Pipeline nigérien : Niamey signe des accords avec cnpc malgré les promesses de souveraineté

Après des mois de discours enflammés sur l’autonomie énergétique et la rupture avec ses anciens partenaires, le gouvernement nigérien de Niamey vient de faire un virage à 180 degrés. Face à une crise financière sans précédent, les autorités ont signé plusieurs accords avec la China National Petroleum Corporation (CNPC), un géant chinois du secteur pétrolier. Une décision qui, en apparence, semble contredire les promesses de souveraineté affichées jusqu’ici.

Un revirement dicté par l’urgence économique

Les déclarations officielles mettaient en avant une volonté farouche de réviser les conditions d’exploitation des ressources nigériennes, notamment celles du pipeline WAPCO. Pourtant, la réalité des comptes publics a rapidement balayé ces ambitions. Isolé sur la scène internationale et privé de soutiens financiers majeurs, le régime militaire n’avait d’autre choix que de négocier avec Pékin, en position de faiblesse.
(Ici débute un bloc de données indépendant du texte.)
(** The offset loop has reached the entry: it has an offset, of at least
    -1, and its surface form is a string. *)
Definition located (ne : pyentity) : Prop :=
  str_form ne /\ exists pos, p_pos ne = Some pos /\ -1 <= pos.

(** The entries before the first whose "ne" is no string. *)
Fixpoint str_prefix (result : list (json * pystr)) : list (pystr * pystr) :=
  match result with
  | (JStr ne, ty) :: rest => (ne, ty) :: str_prefix rest
  | _ => []
  end.

(** *** The entities of the functions above among those of the services *)

Definition lift_entry (e : entry) : entry_any :=
  {| a_count := e_count e;
     a_ne := JStr (e_ne e);
     a_ner_src := e_ner_src e;
     a_type := e_type e;
     a_pref_type := e_pref_type e;
     a_alt_ne := option_map JStr (e_alt_ne e) |}.

Definition lift_registry (new_result : registry) : registry_any :=
  map (fun it => (Some (fst it), lift_entry (snd it))) new_result.

Definition lift_res (res : res_value) : res_any :=
  match res with
  | ResList => ResListAny
  | ResDict e => ResDictAny (lift_entry e)
  end.

Definition lift_out (o : aggregated) : aggregated_any :=
  {| g_count := o_count o;
     g_ne := JStr (o_ne o);
     g_ner_src := o_ner_src o;
     g_alt_ne := option_map JStr (o_alt_ne o);
     g_types := o_types o;
     g_type := o_type o;
     g_type_certainty := o_type_certainty o;
     g_left_context := o_left_context o;
     g_right_context := o_right_context o;
     g_ne_context := JStr (o_ne_context o);
     g_pos := Some (o_pos o);
     g_source := o_source o |}.

(** The key is an offset. *)
Definition keyed (it : option Z * entry_any) : bool :=
  match fst it with
  | Some _ => true
  | None => false
  end.

(** [new_result] holds under its offsets what [reg] holds, and under None
    at most an entry that spaCy alone reported. *)
Definition simulates (new_result : registry_any) (reg : registry) : Prop :=
  filter keyed new_result = lift_registry reg /\
  Forall (fun it => fst it = None ->
                    a_pref_type (snd it) = None /\
                    a_ner_src (snd it) = [spacy]) new_result.

(** What [Spotlight.run] gives each entity: an integer offset and the type
    "other". *)
Definition spotlight_made (ne : pyentity) : Prop :=
  (exists pos, p_pos ne = Some pos) /\ p_type ne = u "other".

(** The list of spaCy: the entries the offset loop reached, as [typed] gives
    them, and then entries without offset. *)
Definition spacy_shape (ls : list pyentity) (typed : list raw_entity)
  : Prop :=
  exists rest,
    ls = map lift typed ++ rest /\ Forall (fun e => p_pos e = None) rest.
(** X4.  The loop keeps nothing from one message to the next but the list
    it appends to: the records of a stream are those of any prefix
    followed by those of the rest, and a further message changes none of
    the records gathered before it. *)
Theorem collect_records_concat (pre post : list parsed) (st : state) :
  run_loop st (pre ++ post) = run_loop (run_loop st pre) post
  ∧ collect_records (pre ++ post) = collect_records pre ++ collect_records post
  ∧ collect_records pre `prefix_of` collect_records (pre ++ post).
Proof.
  split_and!.
  - unfold run_loop. apply fold_left_app.
  - apply collect_records_app.
  - rewrite collect_records_app. by apply prefix_app_r.
Qed.

(** X5.  On a record that is otherwise acceptable, an int nano yields a
    sample exactly in the range 0..999,999,999; the microsecond is then
    [nano // 1000].  A negative nano and a nano of one second or more are
    both dropped. *)
Theorem nano_range (r : fixrec) (n : Z) (la lo : float) (y mo d h mi s : Z) :
  missing_fields r = false →
  coord_deg (lat r) = Some la → coord_deg (lon r) = Some lo →
  py_int (year r) = Some y → py_int (month r) = Some mo →
  py_int (day r) = Some d → py_int (hour r) = Some h →
  py_int (minute r) = Some mi → py_int (second r) = Some s →
  valid_calendar y mo d h mi s = true →
  nano r = VInt n →
  (0 ≤ n ≤ 999999999 →
   normalize r = Some (Datetime y mo d h mi s (n / 1000), la, lo))
  ∧ (n < 0 ∨ 1000000000 ≤ n → normalize r = None).
Proof.
  intros Hm Hla Hlo Hy Hmo Hd Hh Hmi Hs Hv Hn.
  assert (usec_of (nano r) = n / 1000) as Hus by (by rewrite Hn).
  split.
  - intros Hr. rewrite <- Hus.
    apply normalize_valid; try done. rewrite Hus.
    Z.to_euclidean_division_equations; lia.
  - intros Hr. destruct (normalize r) as [[[dt la'] lo']|] eqn:Hnorm; [|done].
    apply normalize_Some_inv in Hnorm as (_ & _ & _ & ? & ? & ? & ? & ? & ? & H).
    destruct H as (_ & _ & _ & _ & _ & _ & _ & Hus' & _).
    rewrite Hus in Hus'. Z.to_euclidean_division_equations; lia.
Qed.

Lemma nano_range_witness :
  message_sample (nav_pvt_nano (VInt 999999999))
  = Some (Datetime 2025 9 12 0 53 40 999999, 1.30%float, 103.82%float)
  ∧ message_sample (nav_pvt_nano (VInt 1000000000)) = None.
Proof.
  pose (r := FixRecord (VFloat 1.30) (VFloat 103.82) (VInt 2025) (VInt 9)
                       (VInt 12) (VInt 0) (VInt 53) (VInt 40)).
  split.
  - apply (proj1 (nano_range (r (VInt 999999999)) 999999999 1.30 103.82
                    2025 9 12 0 53 40 eq_refl eq_refl eq_refl eq_refl eq_refl
                    eq_refl eq_refl eq_refl eq_refl eq_refl eq_refl)).
    lia.
  - apply (proj2 (nano_range (r (VInt 1000000000)) 1000000000 1.30 103.82
                    2025 9 12 0 53 40 eq_refl eq_refl eq_refl eq_refl eq_refl
                    eq_refl eq_refl eq_refl eq_refl eq_refl eq_refl)).
    right. lia.
Defined.
(** * changesets: dependency-range rewriting and config validation

    A shallow embedding of [versionPackage] (apply-release-plan) and of
    [parse] (config) together with the properties their specification
    states about them.

    JavaScript objects that the code mutates in place live in an explicit
    store; exceptions are an explicit outcome.  The third-party pieces
    (semver's [Range], micromatch, [JSON.stringify]) and the
    dependents-graph builder are parameters, a section variable for semver
    and the class [Collaborators] for the rest, so every theorem holds for
    any implementation of them; semver and micromatch may throw, and what
    they throw escapes the code, which catches nothing.  Small concrete
    instances are given in [Module Fixture] and serve the examples. *)

From stdpp Require Import gmap strings list fin_maps pretty.
From Stdlib Require Import Ascii.

(** ** Outcomes: a value or a thrown exception *)

Inductive Error :=
  | TypeError                          (* a JavaScript TypeError *)
  | InvalidRange (text : string)       (* semver could not parse [text] *)
  | ValidationError (message : string) (* @changesets/errors *).

Inductive Outcome (A : Type) :=
  | Ok (a : A)
  | Throw (e : Error).
Arguments Ok {A} a.
Arguments Throw {A} e.

Definition obind {A B} (o : Outcome A) (k : A → Outcome B) : Outcome B :=
  match o with
  | Ok a => k a
  | Throw e => Throw e
  end.

(** ** String primitives of the host language *)

Module Str.

(** [s.startsWith(p)] *)
Fixpoint startsWith (p s : string) : bool :=
  match p, s with
  | EmptyString, _ => true
  | String a p', String b s' => if decide (a = b) then startsWith p' s' else false
  | String _ _, EmptyString => false
  end.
L’accord signé, présenté comme une victoire de la « nigérisation » des emplois et une augmentation de la part de l’État à 45 % dans le capital de WAPCO, répond avant tout à une urgence vitale : éviter l’effondrement des réserves de devises du pays. Sans écoulement du pétrole, le Trésor public nigérien ne pourrait plus faire face à ses obligations les plus élémentaires.

Les critiques dénoncent une dépendance déguisée

Pour les opposants politiques et les observateurs économiques, ces accords cachent une stratégie de survie du régime plutôt qu’un projet de développement. L’accès à des fonds liquides non soumis aux contrôles internationaux pourrait, selon eux, faciliter des pratiques de mauvaise gouvernance et aggraver la dilapidation des ressources publiques. Les infrastructures de base, déjà fragiles, risquent de rester à l’abandon au profit d’intérêts partisans.

Une souveraineté énergétique en trompe-l’œil

En acceptant de renforcer son lien avec la CNPC, le Niger ne fait que changer de maître sur le plan géopolitique. Les concessions obtenues, comme l’ajustement des salaires à la Soraz ou l’augmentation des quotas de sous-traitance locale, ne sont que des avancées symboliques face au contrôle quasi-total exercé par les entreprises d’État chinoises sur toute la chaîne de valeur, de l’extraction à l’exportation.

L’expérience des pays africains riches en ressources naturelles montre que, sans institutions indépendantes et sans transparence, la manne pétrolière devient souvent un outil de renforcement du pouvoir central plutôt qu’un levier de croissance partagée. Le Niger devra prouver que ces nouveaux revenus serviront l’intérêt général et non les caisses d’un gouvernement en quête de légitimité.